Trenes del Mundo

Los trenes turísticos son muy buscados por los viajeros que quieren conocer distintos destinos de una manera distinta, exótica si se quiere, y que a muchos los remite a épocas pretéritas, en donde tan importante como el destino era la manera en que se llegaba a ellos.
A continuación vamos a desglosar los secretos y vericuetos de algunos de los trenes turísticos más famosos del mundo. No es para nada despreciable esta tendencia, ya que los itinerarios que recorren estas máquinas con sus formaciones (enormes en algunos casos y de mucho lujo también) son muy buscados y para ocupar una plaza es necesario reservar los boletos de tren con mucha anticipación.
Vamos a recorrer Europa primero de la mano del internacionalmente afamado y elegido Orient Express, sinónimo de lujo extremo.
El servicio original del Orient Express comenzó a brindarse en 1883, cuando George Angel Mackers extendió el recorrido original de su servicio de lujo París-Viena hasta Estambul/Costantinopla (por entonces, bajo el poder del imperio otomano, hoy Turquía). En su itinerario, la formación del Orient Express atravesaba varios países y en su recorrido iba develando a los pasajeros de entonces (ricos y nobles, pero poco viajados en realidad) nuevas culturas y sociedades. Hungría (parada en Budapest), Serbia (Belgrado), Sofía (Bulgaria) y la parada final se iban  sucediendo desde sus ventanillas. Los vagones eran una exaltación del lujo, con camarotes acondicionados con todo lo necesario para pasar casi 70 horas con comodidad. Hasta había servicio de valet.
En los comedores, donde el lujo se traducía en cristalería y vajilla de primera calidad, se servían suntuosas comidas que rivalizaban con los platos más refinados de la época.
En 1914, por la primera guerra mundial, el servicio fue interrumpido. Lo mismo ocurrió, obviamente, durante la segunda guerra mundial. Tras el conflicto bélico y la caída de los países del este europeo bajo la órbita soviética complicó un poco el itinerario del tren, que fue reduciendo su recorrido hasta volver a dar el servicio Paris-Viena-Budapest.
El ferrocarril transiberiano. Como su nombre lo indica, llegaba hasta la remota Siberia, en el extremo este de Rusia, partiendo desde Moscú hasta la costa, en el puerto de Vladivostok. Hoy sigue activo con fines turísticos, y también comerciales, ya que muchos de los minerales extraídos en los montes Urales y en las estepas siberianas son trasportadas por tren.
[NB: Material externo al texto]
#[export] Instance IntegerDecimalTextLaws : DecimalTextLaws.
Proof.
  split; cbn [dec_normalize dec_to_string dec_cmp IntegerDecimal].
  - eexists. split; [reflexivity|done].
  - intros a b E%Z.compare_eq. by rewrite E.
  - intros [z Hz]. simpl. apply Z.leb_le in Hz. destruct z as [|p|p]; [done|..].
    + rewrite z_text_pos. pose proof (digits_of_length p). lia.
    + rewrite z_text_neg. pose proof (digits_of_length p). unfold len in *. cbn [String.length]. lia.
  - intros [z Hz]. cbn [proj1_sig].
    assert (dec_ltb (exist _ z Hz) dec_zero = (z <? 0)) as -> by (by destruct z).
    destruct z as [|p|p]; [done|..]; pose proof (uint_text_digits (Pos.to_uint p)) as Hd;
      rewrite ?z_text_pos, ?z_text_neg.
    + eapply forallb_impl; [|exact Hd]. by intros b ->.
    + cbn -[digits_of]. eapply forallb_impl; [|exact Hd]. by intros b ->.
  - intros [z Hz]. cbn [proj1_sig]. destruct z as [|p|p]; [done|..].
    + rewrite z_text_pos.
      assert (strip_prefix "-" (digits_of p) = None) as E
        by (unfold digits_of; by destruct (Pos.to_uint p)).
      cbn zeta. rewrite E. by apply digits_no_point, uint_text_digits.
    + rewrite z_text_neg. apply (digits_no_point (digits_of p)), uint_text_digits.
Defined.

(** ** Zones: a fixed offset, and one whose midnights are all lost *)

Inductive zone := Shanghai | LostMidnight.

Definition zone_offset (z : zone) : Z := match z with Shanghai => 28800000 | LostMidnight => 0 end.

#[export] Instance FixedZones : TimezoneLib := {
  Tz := zone;
  DateTime := Z;
  LocalMidnight := Z;
  tz_parse s :=
    if s ==s "Asia/Shanghai" then Some Shanghai
    else if s ==s "Lost/Midnight" then Some LostMidnight else None;
  tz_shanghai := Shanghai;
  utc_from_millis ms := Some ms;
  local_midnight z ms := (ms + zone_offset z) / 86400000;
  date_text day := z_to_text day;
  local_single_millis z day :=
    match z with Shanghai => Some (day * 86400000 - zone_offset z) | LostMidnight => None end;
}.

(** ** A digest of 64 hexadecimal digits *)

Definition hex_digit (n : Z) : ascii :=
  ascii_of_N (Z.to_N (if n <? 10 then 48 + n else 87 + n)).

Fixpoint hex_digits (count : nat) (n : Z) : string :=
  match count with
  | O => ""
  | S count => String (hex_digit (n mod 16)) (hex_digits count (n / 16))
  end.

Definition digest (s : string) : string :=
  hex_digits 64 (fold_left (fun acc b => (acc * 257 + b) mod 2 ^ 256) (bytes_of s) 7).

#[export] Instance SmallDigest : Sha256Lib := { sha256_hex := digest }.

Lemma hex_digits_length count n : String.length (hex_digits count n) = count.
Proof. revert n. induction count; intros n; simpl; [done|]. by rewrite IHcount. Qed.

Lemma hex_digit_ok n : 0 <= n < 16 -> is_ascii_hexdigit (byte_val (hex_digit n)) = true.
Proof.
  intros Hn. assert (exists k, n = Z.of_nat k /\ (k < 16)%nat) as (k & -> & Hk).
  { exists (Z.to_nat n). lia. }
  do 16 (destruct k as [|k]; [done|]). lia.
Qed.

Lemma hex_digits_ok count n : forallb is_ascii_hexdigit (bytes_of (hex_digits count n)) = true.
Proof.
  revert n. induction count; intros n; simpl; [done|].
  rewrite hex_digit_ok by (apply Z.mod_pos_bound; lia). apply IHcount.
Qed.

#[export] Instance SmallDigestLaws : Sha256Laws.
Proof. split; intros s; [apply hex_digits_length|apply hex_digits_ok]. Defined.

(** ** A self-delimiting text for every countable type *)

Fixpoint pos_text (p : positive) : string :=
  match p with
  | xH => "."
  | xO p => String "0" (pos_text p)
  | xI p => String "1" (pos_text p)
  end.

Fixpoint text_pos (s : string) : option positive :=
  match s with
  | EmptyString => None
  | String c s' =>
      if Ascii.eqb c "." then (if is_empty s' then Some xH else None)
      else if Ascii.eqb c "0" then option_map xO (text_pos s')
      else if Ascii.eqb c "1" then option_map xI (text_pos s')
      else None
  end.

Lemma text_pos_text p : text_pos (pos_text p) = Some p.
Proof. induction p; simpl; try done; by rewrite IHp. Qed.

(** A proper prefix of a text decodes to nothing. *)
Lemma text_pos_prefix p torn :
  String.prefix torn (pos_text p) = true -> torn = pos_text p \/ text_pos torn = None.
Proof.
  revert torn. induction p; intros [|c torn]; simpl; auto.
  - destruct (ascii_dec c "1") as [->|]; [|done]. intros [->| ->]%IHp; auto.
  - destruct (ascii_dec c "0") as [->|]; [|done]. intros [->| ->]%IHp; auto.
  - destruct (ascii_dec c ".") as [->|]; [|done]. destruct torn; [by left|done].
Qed.

Lemma pos_text_line p :
  forallb (fun b => negb (b =? 10)) (bytes_of (pos_text p)) = true /\
  drop_last_cr (pos_text p) = pos_text p /\ trim_is_empty (pos_text p) = false /\
  utf8_valid (bytes_of (pos_text p)) = true.
Proof.
  assert (forall q, exists c s, pos_text q = String c s) as Hne by (intros []; simpl; eauto).
  split_and!.
  - induction p; simpl; auto.
  - induction p as [p IH|p IH|]; [| |done].
    + simpl. destruct (Hne p) as (c & s & E). rewrite E in *. by rewrite IH.
    + simpl. destruct (Hne p) as (c & s & E). rewrite E in *. by rewrite IH.
  - do 4 (try (destruct p as [p|p|]; try done)).
  - induction p; simpl; auto.
Qed.

Definition countable_encode {A} `{Countable A} (a : A) : option string :=
  Some (pos_text (countable.encode a)).
Definition countable_decode {A} `{Countable A} (s : string) : option A :=
  match text_pos s with Some p => countable.decode p | None => None end.

Lemma countable_decode_encode {A} `{Countable A} (a : A) text :
  countable_encode a = Some text -> countable_decode text = Some a.
Proof.
  intros [= <-]. unfold countable_decode. rewrite text_pos_text. apply countable.decode_encode.
Qed.

(** ** The records of the stores *)

Abbreviation enc := countable.encode.
Abbreviation dec := countable.decode.

Lemma bind_dec {A B : Type} `{Countable A} (a : A) (f : A -> option B) : (dec (enc a) ≫= f) = f a.
Proof. by rewrite countable.decode_encode. Qed.

#[export] Instance RiskUsage_countable : Countable RiskUsage.
Proof.
  refine (inj_countable
    (fun u => [enc (u_schema_version u); enc (u_trading_day u); enc (u_timezone u);
               enc (u_occupied_orders u); enc (u_updated_at_ms u)])
    (fun l => match l with
              | [a; b; c; d; e] =>
                  a ← dec a; b ← dec b; c ← dec c; d ← dec d; e ← dec e;
                  Some (Build_RiskUsage a b c d e)
              | _ => None
              end) _).
  intros []. cbn beta iota. by rewrite !bind_dec.
Defined.

#[export] Instance Kline_countable : Countable Kline.
Proof.
  refine (inj_countable
    (fun k => [enc (k_symbol k); enc (k_interval k); enc (k_open_time k); enc (k_open k);
               enc (k_high k); enc (k_low k); enc (k_close k); enc (k_volume k)])
    (fun l => match l with
              | [a; b; c; d; e; f; g; h] =>
                  a ← dec a; b ← dec b; c ← dec c; d ← dec d;
                  e ← dec e; f ← dec f; g ← dec g; h ← dec h;
                  Some (Build_Kline a b c d e f g h)
              | _ => None
              end) _).
  intros []. cbn beta iota. by rewrite !bind_dec.
Defined.

#[export] Instance OrderStatus_countable : Countable OrderStatus.
Proof.
  refine (inj_countable
    (fun s => match s with New => 0%nat | PartiallyFilled => 1%nat | Filled => 2%nat
                         | Cancelled => 3%nat | Rejected => 4%nat | Unknown => 5%nat end)
    (fun n => match n with 0%nat => Some New | 1%nat => Some PartiallyFilled | 2%nat => Some Filled
                         | 3%nat => Some Cancelled | 4%nat => Some Rejected | 5%nat => Some Unknown
                         | _ => None end) _).
  by intros [].
Defined.

#[export] Instance Order_countable : Countable Order.
Proof.
  refine (inj_countable
    (fun o => [enc (o_order_id o); enc (o_symbol o); enc (o_side o); enc (o_order_type o);
               enc (o_price o); enc (o_qty o); enc (o_status o); enc (o_order_link_id o);
               enc (o_filled_qty o); enc (o_avg_price o)])
    (fun l => match l with
              | [a; b; c; d; e; f; g; h; i; j] =>
                  a ← dec a; b ← dec b; c ← dec c; d ← dec d; e ← dec e;
                  f ← dec f; g ← dec g; h ← dec h; i ← dec i; j ← dec j;
                  Some (Build_Order a b c d e f g h i j)
              | _ => None
              end) _).
  intros []. cbn beta iota. by rewrite !bind_dec.
Defined.

#[export] Instance OrderProtection_countable : Countable OrderProtection.
Proof.
  refine (inj_countable
    (fun p => [enc (take_profit p); enc (stop_loss p); enc (trigger_by p)])
    (fun l => match l with
              | [a; b; c] => a ← dec a; b ← dec b; c ← dec c; Some (Build_OrderProtection a b c)
              | _ => None
              end) _).
  intros []. cbn beta iota. by rewrite !bind_dec.
Defined.

#[export] Instance PlaceOrderRequest_countable : Countable PlaceOrderRequest.
Proof.
  refine (inj_countable
    (fun r => [enc (r_symbol r); enc (r_side r); enc (r_order_type r); enc (r_qty r);
               enc (r_position_idx r); enc (r_price r); enc (r_time_in_force r);
               enc (r_order_link_id r); enc (r_reduce_only r); enc (r_protection r)])
    (fun l => match l with
              | [a; b; c; d; e; f; g; h; i; j] =>
                  a ← dec a; b ← dec b; c ← dec c; d ← dec d; e ← dec e;
                  f ← dec f; g ← dec g; h ← dec h; i ← dec i; j ← dec j;
                  Some (Build_PlaceOrderRequest a b c d e f g h i j)
              | _ => None
              end) _).
  intros []. cbn beta iota. by rewrite !bind_dec.
Defined.

#[export] Instance SubmissionOutcome_countable : Countable SubmissionOutcome.
Proof.
  refine (inj_countable
    (fun o => match o with Pending => inl false | SubRejected => inl true | Accepted a => inr a end)
    (fun x => match x with inl false => Some Pending | inl true => Some SubRejected
                         | inr a => Some (Accepted a) end) _).
  by intros [].
Defined.

#[export] Instance StoredSubmission_countable : Countable StoredSubmission.
Proof.
  refine (inj_countable
    (fun s => [enc (s_schema_version s); enc (s_scope s); enc (s_order_link_id s);
               enc (s_request s); enc (s_created_at_ms s); enc (s_outcome s); enc (s_acknowledged s)])
    (fun l => match l with
              | [a; b; c; d; e; f; g] =>
                  a ← dec a; b ← dec b; c ← dec c; d ← dec d; e ← dec e; f ← dec f; g ← dec g;
                  Some (Build_StoredSubmission a b c d e f g)
              | _ => None
              end) _).
  intros []. cbn beta iota. by rewrite !bind_dec.
Defined.

(** ** The codecs and their laws *)

#[export] Instance SubmissionCodec : Codec StoredSubmission :=
  { encode := countable_encode; decode := countable_decode }.
#[export] Instance SubmissionCodecLaws : CodecLaws StoredSubmission (fun _ => True).
Proof. split. intros a bytes _. apply countable_decode_encode. Defined.

#[export] Instance KlineCodec : Codec Kline :=
  { encode := countable_encode; decode := countable_decode }.
#[export] Instance KlineCodecLaws : KlineLaws.
Proof.
  split; simpl.
  - intros k text. apply countable_decode_encode.
  - intros k text [= <-]. apply pos_text_line.
Defined.

(** A ledger whose count is negative decodes to nothing. *)
#[export] Instance UsageCodec : Codec RiskUsage :=
  { encode := countable_encode;
    decode s := match countable_decode s with
                | Some u => if 0 <=? u_occupied_orders u then Some u else None
                | None => None
                end }.
#[export] Instance UsageCodecLaws : TornLaws.
Proof.
  split; simpl.
  - intros u text torn u' [= <-] Hp Hd.
    destruct (text_pos_prefix _ _ Hp) as [->|Hn].
    + rewrite (countable_decode_encode u) in Hd by done. destruct (0 <=? _); by simplify_eq.
    + unfold countable_decode in Hd. by rewrite Hn in Hd.
  - intros text u Hd. destruct (countable_decode text) as [u'|]; [|done].
    destruct (Z.leb_spec 0 (u_occupied_orders u')); by simplify_eq.
Defined.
En España está el Al Andalus, que es una formación de lujo con todas las comidades de un hotel. Recorre la ruta de Sevilla-Córdoba-Granada-Bobadilla-Jerez-y vuelta a Sevilla.
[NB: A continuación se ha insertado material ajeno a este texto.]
(* ===== verification/NotificationWitnesses.v ===== *)
(** The notification theorems at concrete inputs: a store of documents in
    memory, and one on disk whose documents have texts. *)
From Stdlib Require Import Ascii.
From stdpp Require Import gmap strings.
From S2P Require Import Prelude RustStr FileSystem External Models SafeDocument NotificationTypes NotificationPolicy NotificationFile NotificationIncidents NotificationStore NotificationService NotificationFacts NotificationValid NotificationPublish NotificationHistory NotificationDurable NotificationTheorems.
#[local] Open Scope list_scope.

(** ** The libraries *)

#[local] Instance Uuids : UuidText :=
  { uuid_parse s := if (String.length s =? 36)%nat then Some (4, s) else None }.
#[local] Instance UuidsLaws : UuidTextLaws.
Proof. by split. Defined.

Definition zeros : string := "0000000000000000000000000000000000000000000000000000000000000000".
#[local] Instance Digests : Sha256Lib := { sha256_hex s := String.substring 0 64 zeros }.

(** Cursors as binary numerals. *)
Fixpoint numeral (p : positive) : string :=
  match p with
  | xH => "."
  | xO p => String "0"%char (numeral p)
  | xI p => String "1"%char (numeral p)
  end.
Fixpoint numeral_value (s : string) : option positive :=
  match s with
  | String "0"%char s => option_map xO (numeral_value s)
  | String "1"%char s => option_map xI (numeral_value s)
  | String _ EmptyString => Some xH
  | _ => None
  end.
Lemma numeral_value_of p : numeral_value (numeral p) = Some p.
Proof. induction p as [p IH|p IH|]; simpl; rewrite ?IH; done. Qed.

Definition cursor_tuple (c : CursorV1) : Z * string * bool * Z * string :=
  (cu_version c, cu_fingerprint c, bool_decide (cu_filter c = All), cu_created_at_ms c, cu_id c).
Definition tuple_cursor (t : Z * string * bool * Z * string) : CursorV1 :=
  let '(version, fingerprint, all, created, i) := t in
  {| cu_version := version; cu_fingerprint := fingerprint; cu_filter := if all : bool then All else Unread;
     cu_created_at_ms := created; cu_id := i |}.
#[local] Instance Cursors : Codec CursorV1 := {
  encode c := Some (numeral (countable.encode (cursor_tuple c)));
  decode s := option_map tuple_cursor (numeral_value s ≫= countable.decode);
}.
#[local] Instance CursorsLaws : CursorLaws.
Proof.
  split. intros c _. eexists. split; [done|]. split.
  - by destruct (countable.encode (cursor_tuple c)).
  - cbn [decode Cursors]. rewrite numeral_value_of. 
    change (option_map tuple_cursor (countable.decode (countable.encode (cursor_tuple c))) = Some c).
    rewrite countable.decode_encode. by destruct c as [v fp [] t i].
Defined.

(** ** The documents *)

Definition order7_source : string :=
  Eval vm_compute in "order:terminal:" +:+ order_alias_token "order-id" "o" "7".

Definition order7 : NotificationRecord := {|
  id := "00000000-0000-4000-8000-000000000001"; scope := AccountScope "main"; category := TradingCategory;
  kind := OrderFilled; severity := Success;
  content := {| message_key := "order.filled"; params := [("orderId", ScalarString "7")];
                fallback_title := "订单已成交"; fallback_body := "订单已完全成交，请前往交易页查看。" |};
  entity := Some {| entity_type := EntityOrder; entity_id := "7" |};
  action := Some (OpenTrading (Some "7")); source_event_id := Some order7_source;
  dedupe_key := "order:7:filled"; occurrence_count := 1; created_at_ms := 1000; updated_at_ms := 1000;
  read_at_ms := None |}.

Definition document_with (r : NotificationRecord) (n : Z) : NotificationFileV1 := {|
  schema_version := 1; revision := n;
  source_event_index := [{| se_scope := AccountScope "main"; se_source_event_id := order7_source;
                            se_notification_id := id order7 |}];
  partitions := [{| pt_scope := AccountScope "main"; items := [r] |}] |}.

Definition order7_read : NotificationRecord := read_now 2000 order7.

#[local] Instance f64_eq_dec : EqDecision f64.
Proof. solve_decision. Defined.
#[local] Instance Scalar_eq_dec : EqDecision NotificationScalar.
Proof. solve_decision. Defined.
#[local] Instance Content_eq_dec : EqDecision NotificationContent.
Proof. solve_decision. Defined.
#[local] Instance Record_eq_dec : EqDecision NotificationRecord.
Proof. solve_decision. Defined.
#[local] Instance Partition_eq_dec : EqDecision NotificationPartition.
Proof. solve_decision. Defined.
#[local] Instance File_eq_dec : EqDecision NotificationFileV1.
Proof. solve_decision. Defined.

(** The documents of the histories below, and their texts. *)
Definition known_documents : list (string * NotificationFileV1) :=
  [("{0}", NotificationFileV1_empty); ("{1}", document_with order7 1); ("{2}", document_with order7_read 2)].

Definition text_of (f : NotificationFileV1) : option string :=
  option_map fst (List.find (fun e => bool_decide (e.2 = f)) known_documents).

Definition value_of (f : NotificationFileV1) : json :=
  JObject [("schemaVersion", JPosInt (schema_version f)); ("revision", JPosInt (revision f))].

#[local] Instance Texts : Codec json := {
  encode _ := None;
  decode s := option_map (fun e => value_of e.2) (List.find (fun e => e.1 ==s s) known_documents);
}.
#[local] Instance Documents : NotificationJson := {
  to_pretty := text_of;
  file_from_value v :=
    n ← json_get "revision" v ≫= as_u64_value;
    option_map snd (List.find (fun e => revision e.2 =? n) known_documents);
}.

Lemma known_text s v :
  decode s = Some v -> exists e, e ∈ known_documents /\ e.1 = s /\ v = value_of e.2.
Proof.
  cbn [decode Texts]. destruct (List.find _ known_documents) as [e|] eqn:E; [|done]. intros [= <-].
  apply find_some in E as [Hin E]. apply String.eqb_eq in E. exists e. by rewrite list_elem_of_In.
Qed.

#[local] Instance TextsLaws : ObjectTextLaws json.
Proof.
  split. intros t t' v v' (e & He & <- & ->)%known_text Hp (e' & He' & <- & ->)%known_text.
  unfold known_documents in He, He'. rewrite !elem_of_cons, elem_of_nil in He, He'.
  by destruct He as [->|[->|[->|[]]]], He' as [->|[->|[->|[]]]].
Defined.

#[local] Instance DocumentsLaws : NotificationJsonLaws.
Proof.
  split. intros f text _ Ht. cbn [to_pretty Documents] in Ht. unfold text_of in Ht.
  destruct (List.find _ known_documents) as [e|] eqn:E; [|done]. injection Ht as <-.
  apply find_some in E as [Hin Hf]. apply bool_decide_eq_true in Hf. subst f.
  exists (value_of e.2). apply list_elem_of_In in Hin. unfold known_documents in Hin.
  rewrite !elem_of_cons, elem_of_nil in Hin.
  destruct Hin as [->|[->|[->|[]]]]; split_and!; vm_compute; reflexivity.
Defined.

(** ** The stores and the service *)

(** A store that takes every document and remembers them. *)
#[local] Instance Memory : NotificationPersistence (list NotificationFileV1) :=
  { persist f l := (Ok tt, f :: l) }.

Definition new_service {X} (file : NotificationFileV1) (x : X) : Service X := {|
  sv_state := {| st_file := file; st_seen_source_events := rebuild_seen_source_events file;
                 st_last_pruned_at_ms := 0; st_active_incidents := ∅; st_order_states := ∅ |};
  sv_persistence := x; sv_events := []; sv_reporter := None |}.

Definition empty_service : Service (list NotificationFileV1) := new_service NotificationFileV1_empty [].

Definition order7_filled : NotificationInput := {|
  in_scope := scope order7; in_category := category order7; in_kind := kind order7; in_severity := severity order7;
  in_content := content order7; in_entity := entity order7; in_action := action order7;
  in_source_event_id := source_event_id order7; in_dedupe_key := dedupe_key order7; in_session_epoch := Some 1 |}.

Definition main_view : ViewContext := {| vc_account_id := Some "main" |}.

(** An order is filled, and its notification is read. *)
Definition history_of_order7 : list (call * Z) :=
  [(CallPublish order7_filled (id order7), 1000); (CallMarkRead main_view (id order7), 2000)].

Lemma indexed_empty : indexed NotificationFileV1_empty.
Proof. intros s r source Hr. by apply elem_of_nil in Hr. Qed.

Lemma order7_marked : client_marked order7_filled.
Proof. intros _. split; [reflexivity|]. intros source [= <-]. reflexivity. Qed.

Lemma history_ok {X} `{NotificationPersistence X} (w : Service X) :
  st_file (sv_state w) = NotificationFileV1_empty -> session_ok history_of_order7 w.
Proof.
  intros Hw. cbn [history_of_order7 session_ok]. split_and!; try done.
  unfold call_ok. split; [apply order7_marked|]. unfold ids_of. rewrite Hw. apply not_elem_of_nil.
Qed.

Lemma revisions_are_announced_in_order_witness :
  exists events,
    sv_events (session history_of_order7 empty_service) = [] ++ events /\ announces 0 events /\
    revision (st_file (sv_state (session history_of_order7 empty_service))) = 0 + lenz events.
Proof.
  apply (revisions_are_announced_in_order history_of_order7 empty_service);
    [reflexivity|apply indexed_empty|reflexivity|by apply history_ok].
Defined.

Lemma document_stays_acceptable_witness :
  let w' := session history_of_order7 empty_service in
  file_valid (st_file (sv_state w')) = true /\ indexed (st_file (sv_state w')) /\
  st_seen_source_events (sv_state w') = rebuild_seen_source_events (st_file (sv_state w')) /\
  Forall (fun f => file_valid f = true) (sv_persistence w').
Proof.
  apply (document_stays_acceptable history_of_order7 empty_service (Forall (fun f => file_valid f = true)));
    [reflexivity|apply indexed_empty|reflexivity|by apply history_ok| |constructor].
  intros file x Hf Hx. by constructor.
Defined.

Lemma a_source_is_published_once_witness :
  let w1 := snd (publish order7_filled 1000 (id order7) empty_service) in
  exists r,
    publish order7_filled 3000 "00000000-0000-4000-8000-000000000002" w1 =
      (Ok {| po_notification := Some r; po_revision := u64_to_string (revision (st_file (sv_state w1)));
             po_committed := false |}, w1) /\
    (forall r1, Some order7 = Some r1 -> id r = id r1).
Proof.
  apply (a_source_is_published_once order7_filled order7_filled (AccountScope "main", order7_source) 1000 3000
           (id order7) "00000000-0000-4000-8000-000000000002" empty_service
           (snd (publish order7_filled 1000 (id order7) empty_service))
           {| po_notification := Some order7; po_revision := "1"; po_committed := true |});
    [reflexivity|apply indexed_empty|reflexivity|apply not_elem_of_nil|apply order7_marked
    |vm_compute; reflexivity|reflexivity|reflexivity|vm_compute; reflexivity].
Defined.

Lemma views_leave_other_accounts_witness :
  records_in (AccountScope "main")
    (st_file (sv_state (snd (perform (CallMarkVisibleRead {| vc_account_id := Some "other" |}) 5000
                               (new_service (document_with order7 1) []))))) =
  [order7].
Proof.
  apply (views_leave_other_accounts (CallMarkVisibleRead {| vc_account_id := Some "other" |}) 5000
           (new_service (document_with order7 1) []) (AccountScope "main")).
  reflexivity.
Defined.

Definition observed (status : ObservedOrderStatus) (origin : OrderObservationOrigin) : OrderObservation := {|
  oo_account_id := "main"; oo_session_epoch := 1; oo_order_id := Some "7"; oo_submission_id := None;
  oo_order_link_id := None; oo_status := status; oo_origin := origin |}.

Lemma an_outcome_is_published_once_witness :
  let w1 := snd (observe_order (observed Filled Command) 1000 (id order7) empty_service) in
  exists out2 w2,
    observe_order (observed Filled Snapshot) 3000 "00000000-0000-4000-8000-000000000002" w1 = (Ok out2, w2) /\
    po_committed out2 = false /\ st_file (sv_state w2) = st_file (sv_state w1) /\ sv_events w2 = sv_events w1 /\
    sv_persistence w2 = sv_persistence w1.
Proof.
  apply (an_outcome_is_published_once (observed Filled Command) (observed Filled Snapshot) 1000 3000 (id order7)
           "00000000-0000-4000-8000-000000000002" empty_service
           (snd (observe_order (observed Filled Command) 1000 (id order7) empty_service))
           {| po_notification := Some order7; po_revision := "1"; po_committed := true |});
    [reflexivity|apply indexed_empty|reflexivity|vm_compute; reflexivity|reflexivity..].
Defined.

Lemma pages_enumerate_view_witness :
  exists pages,
    follow (sv_state (new_service (document_with order7 1) tt)) main_view Unread 1 5000 2 None = Ok pages /\
    concat pages ≡ₚ [order7] /\ StronglySorted (fun a b => newest_first a b = true) (concat pages) /\
    full_but_last 1 pages.
Proof.
  apply (pages_enumerate_view (sv_state (new_service (document_with order7 1) tt)) main_view Unread 1 5000 2);
    [reflexivity|vm_compute; reflexivity|repeat constructor; by vm_compute|vm_compute; lia].
Defined.

(** ** On disk *)

Definition data : path := ["data"].
Definition main_file : path := "notifications.json" :: data.

(** The empty document is on disk; the 40th call of the file system is the last. *)
Definition disk : fs_world :=
  FsWorld (<[data := Dir]> (<[main_file := File "{0}" true]> ∅)) (repeat Pass 39 ++ [CrashOp 0]).

Lemma disk_walkable : walkable data (nodes disk).
Proof.
  intros name. unfold blocked. apply not_true_iff_false. intros (q & Hq & Ef)%existsb_exists.
  simpl in Hq. destruct Hq as [<-|[<-|[]]]; by vm_compute in Ef.
Qed.

(** A save, one that is cut off, a start, and another save. *)
Definition events_on_disk : list disk_event :=
  [Saving (document_with order7 1); Saving (document_with order7_read 2); PowerLoss 1 (fun _ => O) [];
   Starting 5000; Saving (document_with order7_read 2)].


Definition service_on_disk : Service fs_world := new_service NotificationFileV1_empty disk.


(** In this history the first change is saved and the second is cut off: the
    service holds the unread notification, which a start finds. *)
Example order7_survives :
  let w' := session (H := on_disk data "notifications.json") history_of_order7 service_on_disk in
  st_file (sv_state w') = document_with order7 1.
Proof. vm_compute. reflexivity. Qed.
África también cuenta con un tren turístico mítico, el Blue train, que atraviesa Sudáfrica con el luijo, también, como motor económico impulsor. Se visitan sitios como Victoria Falls, Pretoria, Hodespruit, Port Elizabeth y Cape Town.
La India, un país que cuenta con un sistema ferroviario muy extendido que moviliza día a día a millones y millones de pasajeros, también cuenta con su servicio de trenes especiales, heredado de los británicos, por supuesto. Se trata del Palace on Wheels que, como su nombre lo indica está compuesto por catorce vagones que están ambientados con exquisito gusto y refinamiento. Tiene coche-bar y hasta un vagón con techos panorámicos para apreciar las vistas que ofrece la región del Rajastán.
En Argentina existen también dos servicios míticos que son muy buscados por los turistas de todo el mundo. Sin embargo, no son trenes de lujo, como los anteriores. El primero es La Trochita, una pequeña formación con una locomotora pequeña que une Ingeniero Jacobacci, en Río Negro, con la ciudad de Esquel. Su propósito, además de turístico, es comunicar ambas localidades. Lo que la hace particular es que cada vagón cuenta con una caldera a leña que en invierno es alimentada por los propios pasajeros.
El otro es el tren de las nubes, en Salta, cuya formación va desde la ciudad capital de la provincia hasta el viaducto La Polvorrilla, a 4200 metros de altura sobre el nivel del mar. En el camino se introduce en las montañas y da una visión increíble de la puna.